Please return the material exactly; leave no entry out.

Data for this task START

(* ===== verification/ConvoPruneFacts.v ===== *)
(** * Facts about pruning the volatile conversation info *)
From S2P Require Import Prelude OMap Util Internal BtValue ThirdParty ConfigData.
From S2P Require Import ConfigDataFacts ConfigParse ConfigParseFacts ConfigMessage.
From S2P Require Import MessageFacts MergeFacts ReplayFacts Encrypt.
From S2P Require Import SessionEncrypt Protos ConfigBase BaseFacts Multipart BaseSync.
From S2P Require Import DictField DictFieldFacts Community CommunityFacts UserProfileConfig.
From S2P Require Import UserProfileConfig ContactsConfig ContactsFacts UserGroupsConfig UserGroupsFacts.
From S2P Require Import GroupRecordFacts ConvoInfoConfig ConvoInfoFacts.

Section Prune.
Context `{Oxenc} `{CryptoBox} `{Aead} `{Zstd} `{Protobuf} `{TextEncodings}.

(** ** Conversations with an id *)

Definition valid_key (prefix : Z) (k : bytes) : Prop := size_of k = 33 /\ head k = Some (byte_of prefix).

Lemma to_hex_inj a b : to_hex a = to_hex b -> a = b.
Proof. intros E. by rewrite <- (from_to_hex a), E, from_to_hex. Qed.

Lemma keyed_list_key prefix d c :
  c ∈ keyed_list prefix d -> exists k info, (k, VDict info) ∈ d /\ valid_key prefix k /\ c = load_keyed_convo (to_hex k) info.
Proof.
  unfold keyed_list, keyed_entries. intros ([k v] & Hin & He)%list_elem_of_omap. unfold keyed_entry in He. cbn in He.
  destruct v as [info|?|?]; try done. destruct (_ && _) eqn:E; [|done]. injection He as <-.
  apply andb_true_iff in E as [?%Z.eqb_eq ?%bool_decide_eq_true]. by exists k, info.
Qed.

Lemma keyed_list_erase prefix k d :
  keyed_list prefix (merase k d) = filter (fun c => kc_id c <> to_hex k) (keyed_list prefix d).
Proof.
  apply omap_filter_erase. intros [k0 v] c _ He. unfold keyed_entry in He. cbn in *. destruct v as [info|?|?]; try done.
  destruct (_ && _); [|done]. injection He as <-. cbn. split; [by intros Hne ->|]. by intros Hne E%to_hex_inj.
Qed.

Lemma keyed_list_nodup prefix d : msorted d -> NoDup (kc_id <$> keyed_list prefix d).
Proof.
  induction d as [|[k v] d IH]; [constructor|]. intros [Hs Hlt]%msorted_cons. specialize (IH Hs).
  change (keyed_list prefix ((k, v) :: d)) with
    (match keyed_entry load_keyed_convo prefix (k, v) with Some c => c :: keyed_list prefix d | None => keyed_list prefix d end).
  unfold keyed_entry. cbn [fst snd]. destruct v as [info|?|?]; [|done..]. destruct (_ && _); [|done].
  rewrite fmap_cons. apply NoDup_cons. split; [|done]. intros (c & Hc & Hin)%list_elem_of_fmap.
  apply keyed_list_key in Hin as (k' & info' & Hin & _ & ->). apply to_hex_inj in Hc. subst k'.
  rewrite Forall_forall in Hlt. apply Hlt in Hin. by apply klt_irrefl in Hin.
Qed.

Lemma erase_entry_data b key k :
  settled b ->
  exists b', erase_field b (sub_field (root_field key) k) = Ok b' /\ settled b' /\
    dict_at b' key = merase k (dict_at b key) /\ forall key', key' <> key -> dict_at b' key' = dict_at b key'.
Proof.
  intros Hs. destruct (erase_field_data b (sub_field (root_field key) k) Hs) as (b' & E & Hs' & Hd).
  exists b'. split_and!; try done; rewrite ?dict_at_data, ?Hd.
  - apply (update_existing_dict key [] k).
  - intros key' Hne. rewrite !dict_at_data, Hd. cbn [_inter_keys _last_key sub_field root_field app].
    rewrite mfind_update_existing. by apply keqb_neq in Hne as ->.
Qed.

(** Erasing a list of ids; [op] erases one of them from the dict below [key]. *)
Lemma erase_ids_data (op : ConfigBase -> bytes -> res (bool * ConfigBase)) key prefix ids b :
  (forall b k, valid_key prefix k -> op b (to_hex k) = erase_impl b (sub_field (root_field key) k)) ->
  Forall (fun id => exists k, id = to_hex k /\ valid_key prefix k) ids -> settled b ->
  exists b', foldM (fun b id => let! (_, b) := op b id in Ok b) b ids = Ok b' /\ settled b' /\
    keyed_list prefix (dict_at b' key) = filter (fun c => kc_id c ∉ ids) (keyed_list prefix (dict_at b key)) /\
    forall key', key' <> key -> dict_at b' key' = dict_at b key'.
Proof.
  intros Hop Hids. revert b. induction Hids as [|id ids (k & -> & Hk) _ IH]; intros b Hs.
  { exists b. split_and!; try done. symmetry. apply filter_all. set_solver. }
  cbn [foldM]. rewrite Hop by done. unfold erase_impl.
  destruct (erase_entry_data b key k Hs) as (b1 & -> & Hs1 & Hd1 & Ho1). cbn [mbind res_bind].
  destruct (IH b1 Hs1) as (b' & E & Hs' & Hd' & Ho'). exists b'. split_and!; try done.
  - rewrite Hd', Hd1, keyed_list_erase, list_filter_filter. apply list_filter_iff. intros c. set_solver.
  - intros key' Hne. by rewrite Ho', Ho1.
Qed.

Data for this task END

* [Solved problem]:
(* ===== verification/ConvoPruneFacts.v ===== *)
(** * Facts about pruning the volatile conversation info *)
From S2P Require Import Prelude OMap Util Internal BtValue ThirdParty ConfigData.
From S2P Require Import ConfigDataFacts ConfigParse ConfigParseFacts ConfigMessage.
From S2P Require Import MessageFacts MergeFacts ReplayFacts Encrypt.
From S2P Require Import SessionEncrypt Protos ConfigBase BaseFacts Multipart BaseSync.
From S2P Require Import DictField DictFieldFacts Community CommunityFacts UserProfileConfig.
From S2P Require Import UserProfileConfig ContactsConfig ContactsFacts UserGroupsConfig UserGroupsFacts.
From S2P Require Import GroupRecordFacts ConvoInfoConfig ConvoInfoFacts.

Section Prune.
Context `{Oxenc} `{CryptoBox} `{Aead} `{Zstd} `{Protobuf} `{TextEncodings}.

(** ** Conversations with an id *)

Definition valid_key (prefix : Z) (k : bytes) : Prop := size_of k = 33 /\ head k = Some (byte_of prefix).

Lemma to_hex_inj a b : to_hex a = to_hex b -> a = b.
Proof. intros E. by rewrite <- (from_to_hex a), E, from_to_hex. Qed.

Lemma keyed_list_key prefix d c :
  c ∈ keyed_list prefix d -> exists k info, (k, VDict info) ∈ d /\ valid_key prefix k /\ c = load_keyed_convo (to_hex k) info.
Proof.
  unfold keyed_list, keyed_entries. intros ([k v] & Hin & He)%list_elem_of_omap. unfold keyed_entry in He. cbn in He.
  destruct v as [info|?|?]; try done. destruct (_ && _) eqn:E; [|done]. injection He as <-.
  apply andb_true_iff in E as [?%Z.eqb_eq ?%bool_decide_eq_true]. by exists k, info.
Qed.

Lemma keyed_list_erase prefix k d :
  keyed_list prefix (merase k d) = filter (fun c => kc_id c <> to_hex k) (keyed_list prefix d).
Proof.
  apply omap_filter_erase. intros [k0 v] c _ He. unfold keyed_entry in He. cbn in *. destruct v as [info|?|?]; try done.
  destruct (_ && _); [|done]. injection He as <-. cbn. split; [by intros Hne ->|]. by intros Hne E%to_hex_inj.
Qed.

Lemma keyed_list_nodup prefix d : msorted d -> NoDup (kc_id <$> keyed_list prefix d).
Proof.
  induction d as [|[k v] d IH]; [constructor|]. intros [Hs Hlt]%msorted_cons. specialize (IH Hs).
  change (keyed_list prefix ((k, v) :: d)) with
    (match keyed_entry load_keyed_convo prefix (k, v) with Some c => c :: keyed_list prefix d | None => keyed_list prefix d end).
  unfold keyed_entry. cbn [fst snd]. destruct v as [info|?|?]; [|done..]. destruct (_ && _); [|done].
  rewrite fmap_cons. apply NoDup_cons. split; [|done]. intros (c & Hc & Hin)%list_elem_of_fmap.
  apply keyed_list_key in Hin as (k' & info' & Hin & _ & ->). apply to_hex_inj in Hc. subst k'.
  rewrite Forall_forall in Hlt. apply Hlt in Hin. by apply klt_irrefl in Hin.
Qed.

Lemma erase_entry_data b key k :
  settled b ->
  exists b', erase_field b (sub_field (root_field key) k) = Ok b' /\ settled b' /\
    dict_at b' key = merase k (dict_at b key) /\ forall key', key' <> key -> dict_at b' key' = dict_at b key'.
Proof.
  intros Hs. destruct (erase_field_data b (sub_field (root_field key) k) Hs) as (b' & E & Hs' & Hd).
  exists b'. split_and!; try done; rewrite ?dict_at_data, ?Hd.
  - apply (update_existing_dict key [] k).
  - intros key' Hne. rewrite !dict_at_data, Hd. cbn [_inter_keys _last_key sub_field root_field app].
    rewrite mfind_update_existing. by apply keqb_neq in Hne as ->.
Qed.

(** Erasing a list of ids; [op] erases one of them from the dict below [key]. *)
Lemma erase_ids_data (op : ConfigBase -> bytes -> res (bool * ConfigBase)) key prefix ids b :
  (forall b k, valid_key prefix k -> op b (to_hex k) = erase_impl b (sub_field (root_field key) k)) ->
  Forall (fun id => exists k, id = to_hex k /\ valid_key prefix k) ids -> settled b ->
  exists b', foldM (fun b id => let! (_, b) := op b id in Ok b) b ids = Ok b' /\ settled b' /\
    keyed_list prefix (dict_at b' key) = filter (fun c => kc_id c ∉ ids) (keyed_list prefix (dict_at b key)) /\
    forall key', key' <> key -> dict_at b' key' = dict_at b key'.
Proof.
  intros Hop Hids. revert b. induction Hids as [|id ids (k & -> & Hk) _ IH]; intros b Hs.
  { exists b. split_and!; try done. symmetry. apply filter_all. set_solver. }
  cbn [foldM]. rewrite Hop by done. unfold erase_impl.
  destruct (erase_entry_data b key k Hs) as (b1 & -> & Hs1 & Hd1 & Ho1). cbn [mbind res_bind].
  destruct (IH b1 Hs1) as (b' & E & Hs' & Hd' & Ho'). exists b'. split_and!; try done.
  - rewrite Hd', Hd1, keyed_list_erase, list_filter_filter. apply list_filter_iff. intros c. set_solver.
  - intros key' Hne. by rewrite Ho', Ho1.
Qed.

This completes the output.